(WHAT THE TASK ASKS): Whenever the word "right" appears in a line of the listing, copy that line.

(MATERIAL SHOWN):
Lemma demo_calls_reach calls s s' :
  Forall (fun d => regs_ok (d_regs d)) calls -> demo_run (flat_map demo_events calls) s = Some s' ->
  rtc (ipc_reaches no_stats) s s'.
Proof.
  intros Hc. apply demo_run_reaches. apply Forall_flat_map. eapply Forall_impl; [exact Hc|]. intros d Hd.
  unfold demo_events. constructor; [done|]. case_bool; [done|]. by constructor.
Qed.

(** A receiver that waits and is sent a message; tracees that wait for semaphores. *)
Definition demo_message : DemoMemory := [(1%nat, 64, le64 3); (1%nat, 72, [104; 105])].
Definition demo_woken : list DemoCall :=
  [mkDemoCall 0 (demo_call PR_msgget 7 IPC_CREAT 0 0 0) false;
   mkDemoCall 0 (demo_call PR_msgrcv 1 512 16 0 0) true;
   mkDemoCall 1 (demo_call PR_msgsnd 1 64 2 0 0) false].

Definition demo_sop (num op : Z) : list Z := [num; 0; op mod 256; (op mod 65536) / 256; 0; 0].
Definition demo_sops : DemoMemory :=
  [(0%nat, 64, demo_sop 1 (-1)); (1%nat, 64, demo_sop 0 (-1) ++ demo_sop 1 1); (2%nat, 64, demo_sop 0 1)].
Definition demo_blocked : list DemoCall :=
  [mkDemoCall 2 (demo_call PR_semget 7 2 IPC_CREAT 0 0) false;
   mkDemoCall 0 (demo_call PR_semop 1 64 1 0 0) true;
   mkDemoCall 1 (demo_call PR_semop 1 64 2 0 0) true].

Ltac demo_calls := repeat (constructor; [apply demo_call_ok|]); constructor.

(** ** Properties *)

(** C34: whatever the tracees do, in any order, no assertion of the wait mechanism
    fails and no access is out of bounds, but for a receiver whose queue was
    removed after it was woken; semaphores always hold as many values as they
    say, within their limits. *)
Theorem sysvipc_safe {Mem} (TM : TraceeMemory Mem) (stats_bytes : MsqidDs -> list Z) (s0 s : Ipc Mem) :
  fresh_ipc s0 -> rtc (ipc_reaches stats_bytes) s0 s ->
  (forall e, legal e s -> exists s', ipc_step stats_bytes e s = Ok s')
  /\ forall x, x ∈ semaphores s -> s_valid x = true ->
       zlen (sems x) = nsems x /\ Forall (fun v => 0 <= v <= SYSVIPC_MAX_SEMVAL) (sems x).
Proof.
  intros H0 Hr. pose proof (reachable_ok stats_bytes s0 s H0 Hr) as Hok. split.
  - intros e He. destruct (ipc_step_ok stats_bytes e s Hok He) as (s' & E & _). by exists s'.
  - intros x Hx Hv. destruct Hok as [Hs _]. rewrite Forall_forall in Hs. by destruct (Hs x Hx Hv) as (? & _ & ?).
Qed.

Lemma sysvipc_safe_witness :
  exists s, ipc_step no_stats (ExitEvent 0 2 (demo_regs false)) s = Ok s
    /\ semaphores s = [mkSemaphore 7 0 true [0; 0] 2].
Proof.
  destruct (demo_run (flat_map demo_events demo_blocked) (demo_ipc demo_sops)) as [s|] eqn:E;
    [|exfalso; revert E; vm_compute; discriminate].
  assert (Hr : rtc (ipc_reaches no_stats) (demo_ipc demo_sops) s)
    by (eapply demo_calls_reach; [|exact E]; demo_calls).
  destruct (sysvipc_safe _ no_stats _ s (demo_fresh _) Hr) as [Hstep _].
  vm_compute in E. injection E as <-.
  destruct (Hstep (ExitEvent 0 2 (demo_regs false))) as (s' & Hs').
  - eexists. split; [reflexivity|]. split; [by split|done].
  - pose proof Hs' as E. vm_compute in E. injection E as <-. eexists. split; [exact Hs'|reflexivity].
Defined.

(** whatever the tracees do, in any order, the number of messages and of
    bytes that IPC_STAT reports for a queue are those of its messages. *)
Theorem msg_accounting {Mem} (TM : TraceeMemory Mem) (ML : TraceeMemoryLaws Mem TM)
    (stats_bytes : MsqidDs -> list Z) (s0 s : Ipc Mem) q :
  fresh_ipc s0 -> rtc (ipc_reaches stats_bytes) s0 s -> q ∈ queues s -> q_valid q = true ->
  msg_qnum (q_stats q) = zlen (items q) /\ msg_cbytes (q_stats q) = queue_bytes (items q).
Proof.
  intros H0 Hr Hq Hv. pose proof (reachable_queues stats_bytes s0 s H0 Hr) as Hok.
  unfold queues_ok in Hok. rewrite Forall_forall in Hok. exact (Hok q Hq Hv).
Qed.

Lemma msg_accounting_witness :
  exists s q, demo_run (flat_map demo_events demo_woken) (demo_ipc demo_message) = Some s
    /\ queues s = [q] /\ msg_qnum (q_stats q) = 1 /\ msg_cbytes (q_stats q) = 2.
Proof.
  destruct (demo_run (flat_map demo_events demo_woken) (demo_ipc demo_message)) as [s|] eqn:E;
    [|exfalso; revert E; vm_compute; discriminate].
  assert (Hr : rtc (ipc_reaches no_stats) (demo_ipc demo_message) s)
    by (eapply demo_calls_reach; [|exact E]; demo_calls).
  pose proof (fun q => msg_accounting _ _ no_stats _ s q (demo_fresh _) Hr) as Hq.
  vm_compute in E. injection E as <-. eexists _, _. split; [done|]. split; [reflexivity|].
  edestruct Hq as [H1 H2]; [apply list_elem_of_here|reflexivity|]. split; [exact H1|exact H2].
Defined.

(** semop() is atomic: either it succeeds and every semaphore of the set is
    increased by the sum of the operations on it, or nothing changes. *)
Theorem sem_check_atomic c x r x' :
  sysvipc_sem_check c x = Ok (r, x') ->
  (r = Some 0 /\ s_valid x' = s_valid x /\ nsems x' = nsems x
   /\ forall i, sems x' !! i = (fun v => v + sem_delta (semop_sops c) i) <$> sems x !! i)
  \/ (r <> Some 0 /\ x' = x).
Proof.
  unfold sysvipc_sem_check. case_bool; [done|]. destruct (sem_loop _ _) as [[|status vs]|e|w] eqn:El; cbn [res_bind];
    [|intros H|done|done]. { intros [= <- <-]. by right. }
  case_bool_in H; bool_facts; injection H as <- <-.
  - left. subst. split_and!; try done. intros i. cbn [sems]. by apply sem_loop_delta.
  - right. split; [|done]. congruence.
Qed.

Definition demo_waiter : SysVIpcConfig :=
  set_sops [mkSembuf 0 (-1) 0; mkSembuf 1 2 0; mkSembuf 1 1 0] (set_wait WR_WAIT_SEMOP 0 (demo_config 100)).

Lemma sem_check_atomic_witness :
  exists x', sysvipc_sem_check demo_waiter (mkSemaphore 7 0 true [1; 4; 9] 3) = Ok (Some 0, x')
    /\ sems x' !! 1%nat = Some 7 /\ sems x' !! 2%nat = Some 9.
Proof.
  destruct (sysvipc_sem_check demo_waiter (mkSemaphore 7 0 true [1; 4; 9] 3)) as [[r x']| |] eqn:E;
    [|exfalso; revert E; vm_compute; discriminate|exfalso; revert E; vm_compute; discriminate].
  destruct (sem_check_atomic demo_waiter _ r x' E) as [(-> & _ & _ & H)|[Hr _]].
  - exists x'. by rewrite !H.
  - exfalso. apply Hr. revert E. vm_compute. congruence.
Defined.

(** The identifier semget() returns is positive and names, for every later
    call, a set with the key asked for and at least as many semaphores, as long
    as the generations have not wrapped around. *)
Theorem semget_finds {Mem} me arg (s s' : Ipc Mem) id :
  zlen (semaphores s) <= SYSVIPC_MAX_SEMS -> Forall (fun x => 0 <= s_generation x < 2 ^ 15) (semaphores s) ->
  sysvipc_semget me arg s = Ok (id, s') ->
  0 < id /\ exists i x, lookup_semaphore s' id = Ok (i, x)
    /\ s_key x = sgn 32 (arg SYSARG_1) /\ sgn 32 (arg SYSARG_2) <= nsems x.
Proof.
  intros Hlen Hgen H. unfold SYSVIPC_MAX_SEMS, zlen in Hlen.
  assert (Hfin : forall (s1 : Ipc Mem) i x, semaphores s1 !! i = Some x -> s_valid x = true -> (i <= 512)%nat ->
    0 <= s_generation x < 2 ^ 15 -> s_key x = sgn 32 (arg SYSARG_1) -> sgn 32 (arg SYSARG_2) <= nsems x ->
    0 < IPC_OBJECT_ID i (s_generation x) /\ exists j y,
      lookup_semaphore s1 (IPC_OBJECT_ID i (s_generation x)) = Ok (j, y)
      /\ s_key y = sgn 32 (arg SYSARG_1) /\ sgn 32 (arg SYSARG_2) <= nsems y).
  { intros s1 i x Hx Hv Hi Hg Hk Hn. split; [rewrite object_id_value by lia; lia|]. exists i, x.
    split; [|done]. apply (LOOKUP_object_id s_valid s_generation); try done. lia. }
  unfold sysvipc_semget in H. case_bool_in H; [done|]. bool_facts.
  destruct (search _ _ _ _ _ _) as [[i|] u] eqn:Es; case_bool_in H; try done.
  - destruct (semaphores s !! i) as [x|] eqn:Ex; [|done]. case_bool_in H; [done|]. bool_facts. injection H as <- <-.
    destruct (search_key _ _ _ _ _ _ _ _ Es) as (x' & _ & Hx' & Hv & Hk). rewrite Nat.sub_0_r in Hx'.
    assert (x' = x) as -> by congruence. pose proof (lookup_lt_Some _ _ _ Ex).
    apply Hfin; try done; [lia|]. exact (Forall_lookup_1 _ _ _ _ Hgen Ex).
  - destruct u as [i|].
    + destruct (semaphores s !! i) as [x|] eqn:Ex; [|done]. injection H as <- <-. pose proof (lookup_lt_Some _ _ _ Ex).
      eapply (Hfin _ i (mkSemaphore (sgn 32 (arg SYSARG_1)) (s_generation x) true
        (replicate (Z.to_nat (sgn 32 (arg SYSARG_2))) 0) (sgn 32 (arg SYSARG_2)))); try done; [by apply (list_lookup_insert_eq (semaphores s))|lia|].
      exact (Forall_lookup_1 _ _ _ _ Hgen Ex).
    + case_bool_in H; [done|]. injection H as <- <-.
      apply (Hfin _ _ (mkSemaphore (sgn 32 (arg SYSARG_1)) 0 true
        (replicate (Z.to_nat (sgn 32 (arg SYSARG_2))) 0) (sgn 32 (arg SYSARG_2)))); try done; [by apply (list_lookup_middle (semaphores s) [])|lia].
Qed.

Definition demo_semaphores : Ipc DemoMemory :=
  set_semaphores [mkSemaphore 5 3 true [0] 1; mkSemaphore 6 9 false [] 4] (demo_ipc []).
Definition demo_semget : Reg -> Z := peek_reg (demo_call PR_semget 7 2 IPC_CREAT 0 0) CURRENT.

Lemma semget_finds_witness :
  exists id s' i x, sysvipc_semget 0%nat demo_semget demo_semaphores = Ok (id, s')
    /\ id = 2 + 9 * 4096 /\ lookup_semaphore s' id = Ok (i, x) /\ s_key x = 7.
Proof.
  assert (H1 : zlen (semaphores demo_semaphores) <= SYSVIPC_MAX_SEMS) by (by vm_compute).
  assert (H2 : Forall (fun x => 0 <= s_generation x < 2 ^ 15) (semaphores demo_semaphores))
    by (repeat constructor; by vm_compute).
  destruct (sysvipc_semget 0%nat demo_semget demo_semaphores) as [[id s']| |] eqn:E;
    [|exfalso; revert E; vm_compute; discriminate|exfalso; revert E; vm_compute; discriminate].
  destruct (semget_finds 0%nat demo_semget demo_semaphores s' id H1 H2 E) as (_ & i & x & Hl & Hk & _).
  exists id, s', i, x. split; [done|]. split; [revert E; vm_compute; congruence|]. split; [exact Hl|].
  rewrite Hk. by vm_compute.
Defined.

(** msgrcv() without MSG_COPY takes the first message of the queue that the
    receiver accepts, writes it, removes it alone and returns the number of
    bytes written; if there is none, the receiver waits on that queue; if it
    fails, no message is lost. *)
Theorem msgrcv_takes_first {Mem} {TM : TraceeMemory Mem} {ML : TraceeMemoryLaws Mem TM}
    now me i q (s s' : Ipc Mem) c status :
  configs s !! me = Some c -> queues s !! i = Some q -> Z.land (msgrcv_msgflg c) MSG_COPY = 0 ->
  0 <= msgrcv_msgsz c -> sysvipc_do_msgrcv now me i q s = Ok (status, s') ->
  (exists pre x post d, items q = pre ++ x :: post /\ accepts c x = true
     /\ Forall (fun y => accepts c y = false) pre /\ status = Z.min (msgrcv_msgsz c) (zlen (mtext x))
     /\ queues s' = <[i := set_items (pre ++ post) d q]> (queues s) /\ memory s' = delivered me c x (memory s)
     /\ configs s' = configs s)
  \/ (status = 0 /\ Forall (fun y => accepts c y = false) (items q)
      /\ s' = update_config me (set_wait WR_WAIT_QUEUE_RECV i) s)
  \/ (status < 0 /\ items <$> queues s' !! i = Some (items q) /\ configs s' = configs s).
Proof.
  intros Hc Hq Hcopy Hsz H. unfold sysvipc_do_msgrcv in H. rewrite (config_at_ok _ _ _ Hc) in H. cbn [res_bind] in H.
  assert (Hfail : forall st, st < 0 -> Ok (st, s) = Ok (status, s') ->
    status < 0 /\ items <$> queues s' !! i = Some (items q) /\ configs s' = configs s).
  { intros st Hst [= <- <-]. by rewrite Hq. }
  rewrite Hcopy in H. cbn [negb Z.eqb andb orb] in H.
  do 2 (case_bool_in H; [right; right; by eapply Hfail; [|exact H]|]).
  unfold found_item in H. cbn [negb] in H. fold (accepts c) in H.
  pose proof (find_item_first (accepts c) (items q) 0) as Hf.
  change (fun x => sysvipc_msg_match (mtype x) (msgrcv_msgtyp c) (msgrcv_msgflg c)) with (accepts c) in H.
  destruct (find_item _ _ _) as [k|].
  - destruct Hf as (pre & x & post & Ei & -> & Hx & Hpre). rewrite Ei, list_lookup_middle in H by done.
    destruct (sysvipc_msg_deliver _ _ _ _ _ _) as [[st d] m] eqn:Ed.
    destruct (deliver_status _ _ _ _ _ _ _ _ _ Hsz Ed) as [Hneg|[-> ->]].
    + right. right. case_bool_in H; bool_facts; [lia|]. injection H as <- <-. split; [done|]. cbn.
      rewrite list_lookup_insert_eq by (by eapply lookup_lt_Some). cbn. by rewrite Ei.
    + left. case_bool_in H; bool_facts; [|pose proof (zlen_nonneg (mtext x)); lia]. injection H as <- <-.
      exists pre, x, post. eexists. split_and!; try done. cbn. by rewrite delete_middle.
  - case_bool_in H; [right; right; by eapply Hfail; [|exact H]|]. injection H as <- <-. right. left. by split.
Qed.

(SOLUTION TO THIS TASK):
    [|intros H|done|done]. { intros [= <- <-]. by right. }
  - right. split; [|done]. congruence.
  do 2 (case_bool_in H; [right; right; by eapply Hfail; [|exact H]|]).
    + right. right. case_bool_in H; bool_facts; [lia|]. injection H as <- <-. split; [done|]. cbn.
  - case_bool_in H; [right; right; by eapply Hfail; [|exact H]|]. injection H as <- <-. right. left. by split.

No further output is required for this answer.